WHAT THE TASK ASKS | Gather every line in the records below that contains the word "Scope".

[Data extracted from a collection]

(* ===== verification/ASN1Read.v ===== *)
(** * The ASN.1 reader reads the encoding

    Next, Enter, Exit and the Get operations at an encoded value, wherever it stands
    in the buffer. *)
From S2P Require Import Prelude Encoding PacketBuffer TLVReader ASN1OID ASN1Writer ASN1Reader ASN1Tree ASN1Leaf ASN1Doc ASN1Write.
Local Open Scope Z_scope.
Local Open Scope weave_scope.

(** The reader is about to read what starts at [pos], in a container that ends at
    [cend]: the current element, if there is one, is done with. *)
Record ready (buf : list Z) (pos cend : Z) (saved : list ASN1ParseContext) (r : ASN1Reader) : Prop := {
  rd_buf : ar_buf r = buf;
  rd_pos : ar_ElemStart r + u32 (ar_HeadLen r + ar_ValueLen r) = pos;
  rd_end : ar_ContainerEnd r = cend;
  rd_saved : ar_SavedContexts r = saved;
  rd_eoc : ar_IsEndOfContents r = false;
  rd_indefinite : ar_IsIndefiniteLen r = false }.

(** The reader after a successful Next. *)
Definition at_element (buf : list Z) (pos cend : Z) (saved : list ASN1ParseContext) (cls tag : Z) (c : bool) (hl vl : Z) : ASN1Reader :=
  mkASN1Reader buf cls tag (Some (pos + hl)) vl c false false pos cend hl saved.

Lemma deref_app a b rest r : ar_buf r = a ++ b :: rest -> deref (len a) r = (Ok b, r).
Proof.
  intros HB. unfold deref, ar_BufEnd. rewrite HB, length_app. cbn [length].
  rewrite (proj2 (Z.leb_le 0 (len a))), (proj2 (Z.ltb_lt (len a) _)) by lia. cbn [andb].
  unfold arr. rewrite Nat2Z.id, app_nth2 by lia. by rewrite Nat.sub_diag.
Qed.
Lemma check_end_app a b rest r : ar_buf r = a ++ b :: rest -> check_end (len a) r = (Ok tt, r).
Proof.
  intros HB. unfold check_end, ar_BufEnd. rewrite HB, length_app. cbn [length]. rewrite (proj2 (Z.leb_gt _ (len a))) by lia. done.
Qed.

Lemma deref_all_app l : forall a rest r, ar_buf r = a ++ l ++ rest -> deref_all (length l) (len a) r = (Ok l, r).
Proof.
  induction l as [|b l IH]; intros a rest r HB; [done|]. cbn [deref_all length].
  rewrite (bind_ok _ _ _ _ _ (deref_app a b (l ++ rest) r HB)).
  replace (len a + 1) with (len (a ++ [b])) by (rewrite length_app; cbn [length]; lia).
  rewrite (bind_ok _ _ _ _ _ (IH (a ++ [b]) rest r ltac:(rewrite HB; by app_norm))). done.
Qed.

(** The loop over the bytes of a long length. *)
Lemma length_loop_spec l : forall a rest r v, ar_buf r = a ++ l ++ rest -> is_bytes l -> ar_ValueLen r = v -> 0 <= v ->
  v * 256 ^ len l + 256 ^ len l <= 4294967296 ->
  length_loop (length l) (len a) r = (Ok (len a + len l), set_ar_len (fold_left (fun x b => x * 256 + b) l v) (ar_IsIndefiniteLen r) r).
Proof.
  induction l as [|b l IH]; intros a rest r v HB Hby HV Hv HM; cbn [length_loop length fold_left].
  - unfold ret. change (Z.of_nat 0) with 0. rewrite Z.add_0_r, <- HV. by destruct r.
  - inversion Hby as [|? ? Hb Hl]; subst. unfold is_byte in Hb. cbn [length] in HM. rewrite pow256_S in HM. pose proof (pow256_pos (length l)) as HP.
    set (v := ar_ValueLen r) in *. assert (v < 16777216) as Hv24 by nia.
    rewrite (bind_ok _ _ _ _ _ (check_end_app a b (l ++ rest) r HB)). rewrite (bind_ok (gets ar_ValueLen) _ _ v r eq_refl).
    assert (Z.land v 0xFF000000 = 0) as ->.
    { replace 0xFF000000 with (255 * 2 ^ 24) by reflexivity. rewrite Z.land_comm. apply land_shifted_low; [lia|]. change (2 ^ 24) with 16777216. lia. }
    cbn [Z.eqb verify]. rewrite bind_ret. rewrite (bind_ok _ _ _ _ _ (deref_app a b (l ++ rest) r HB)).
    rewrite shiftl_mul by lia. change (2 ^ 8) with 256. rewrite u32_id by lia. change 256 with (2 ^ 8) at 1. rewrite lor_add_disjoint by (change (2 ^ 8) with 256; lia).
    change (2 ^ 8) with 256. unfold bind at 1, modify at 1.
    replace (len a + 1) with (len (a ++ [b])) by (rewrite length_app; cbn [length]; lia).
    rewrite (IH (a ++ [b]) rest _ (v * 256 + b)); [|cbn; rewrite HB; by app_norm|done|done|lia|nia].
    cbn. rewrite length_app. cbn [length]. do 2 f_equal. lia.
Qed.

Lemma tag_byte_all : forallb (fun cls => forallb (fun c : bool => all_upto 31 (fun tag => let b := tag_byte cls tag c in
  (Z.land b 31 =? tag) && (Z.land b 192 =? cls) && Bool.eqb (negb (Z.land b 32 =? 0)) c && byte_ok b)) [true; false]) [0; 64; 128; 192] = true.
Proof. vm_compute. reflexivity. Qed.
Lemma tag_byte_parts cls tag c : class_ok cls = true -> 0 <= tag < 31 -> let b := tag_byte cls tag c in
  Z.land b 31 = tag /\ Z.land b 192 = cls /\ negb (Z.land b 32 =? 0) = c /\ is_byte b.
Proof.
  intros HC HT. pose proof tag_byte_all as HA. rewrite forallb_forall in HA.
  assert (In cls [0; 64; 128; 192]) as HI.
  { unfold class_ok in HC. repeat rewrite orb_true_iff in HC. destruct HC as [[[HC|HC]|HC]|HC]; apply Z.eqb_eq in HC; subst; simpl; auto. }
  apply HA in HI. rewrite forallb_forall in HI. specialize (HI c ltac:(destruct c; simpl; auto)). cbv beta in HI.
  pose proof (all_upto_spec _ _ HI tag HT) as E. cbv zeta beta in E. bool_prop. apply eqb_prop in H1. unfold byte_ok in *. bool_prop. repeat split; done || lia.
Qed.

Lemma fold_le_put k : forall n, 0 <= n < 256 ^ Z.of_nat k -> fold_left (fun x b => x * 256 + b) (rev (le_put k n)) 0 = n.
Proof.
  induction k as [|k IH]; intros n Hn; [cbn in Hn |- *; lia|]. cbn [le_put rev]. rewrite fold_left_app. cbn [fold_left].
  rewrite pow256_S in Hn. rewrite IH by (split; [apply Z.div_pos; lia|apply Z.div_lt_upper_bound; lia]). mlia.
Qed.

(** The part of DecodeHead that reads the length. *)
Definition decode_length (p : Z) : M ASN1Reader Z :=
  let* b := deref p in
  if Z.land b 128 =? 0 then do* modify (set_ar_len (Z.land b 127) false) in ret (p + 1)
  else if b =? 128 then do* modify (set_ar_len 0 true) in ret (p + 1)
  else do* modify (fun r => set_ar_len 0 (ar_IsIndefiniteLen r) r) in
       let* p := length_loop (Z.to_nat (Z.land b 127)) (p + 1) in
       do* modify (fun r => set_ar_len (ar_ValueLen r) false r) in ret p.

Lemma small_length_all : all_upto 128 (fun b => (Z.land b 128 =? 0) && (Z.land b 127 =? b)) = true.
Proof. vm_compute. reflexivity. Qed.

Lemma decode_length_spec a n rest r : ar_buf r = a ++ der_length n ++ rest -> 0 <= n < 16777216 -> ar_IsIndefiniteLen r = false ->
  decode_length (len a) r = (Ok (len a + len (der_length n)), set_ar_len n false r).
Proof.
  intros HB Hn HI. unfold decode_length, der_length in *. destruct (n <? 128) eqn:E1; bool_prop.
  - rewrite (bind_ok _ _ _ _ _ (deref_app a n rest r HB)). pose proof (all_upto_spec _ _ small_length_all n ltac:(lia)) as E. cbv beta in E. bool_prop.
    rewrite (proj2 (Z.eqb_eq _ 0) H). unfold bind, modify, ret. rewrite H0. done.
  - set (k := if n <? 256 then 1%nat else if n <? 65536 then 2%nat else if n <? 16777216 then 3%nat else 4%nat) in *.
    assert ((1 <= k <= 3)%nat /\ n < 256 ^ Z.of_nat k) as [Hk Hnk].
    { unfold k. destruct (n <? 256) eqn:E2; [|destruct (n <? 65536) eqn:E3; [|destruct (n <? 16777216) eqn:E4]]; bool_prop; split; lia. }
    rewrite (bind_ok _ _ _ _ _ (deref_app a (128 + Z.of_nat k) (rev (le_put k n) ++ rest) r HB)).
    assert (Z.land (128 + Z.of_nat k) 128 = 128 /\ Z.land (128 + Z.of_nat k) 127 = Z.of_nat k) as [-> ->]
      by (destruct k as [|[|[|[|]]]]; try lia; done).
    rewrite (proj2 (Z.eqb_neq (128 + Z.of_nat k) 128)) by lia. change (128 =? 0) with false. cbv iota.
    unfold bind at 1, modify at 1. rewrite Nat2Z.id.
    replace (len a + 1) with (len (a ++ [128 + Z.of_nat k])) by (rewrite length_app; cbn [length]; lia).
    replace k with (length (rev (le_put k n))) at 1 by (by rewrite length_rev, le_put_length).
    rewrite (bind_ok _ _ _ _ _ (length_loop_spec (rev (le_put k n)) (a ++ [128 + Z.of_nat k]) rest (set_ar_len 0 (ar_IsIndefiniteLen r) r) 0 ltac:(cbn; rewrite HB; by app_norm)
      ltac:(apply Forall_rev, le_put_bytes) eq_refl ltac:(lia)
      ltac:(rewrite length_rev, le_put_length; assert (256 ^ Z.of_nat k <= 256 ^ 3) by (apply Z.pow_le_mono_r; lia); change (256 ^ 3) with 16777216 in *; lia))).
    rewrite fold_le_put by lia. unfold bind, modify, ret. cbn. rewrite HI, !length_app, length_rev, le_put_length. cbn [length]. do 2 f_equal. lia.
Qed.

WRITTEN REPLY |
Local Open Scope Z_scope.
Local Open Scope weave_scope.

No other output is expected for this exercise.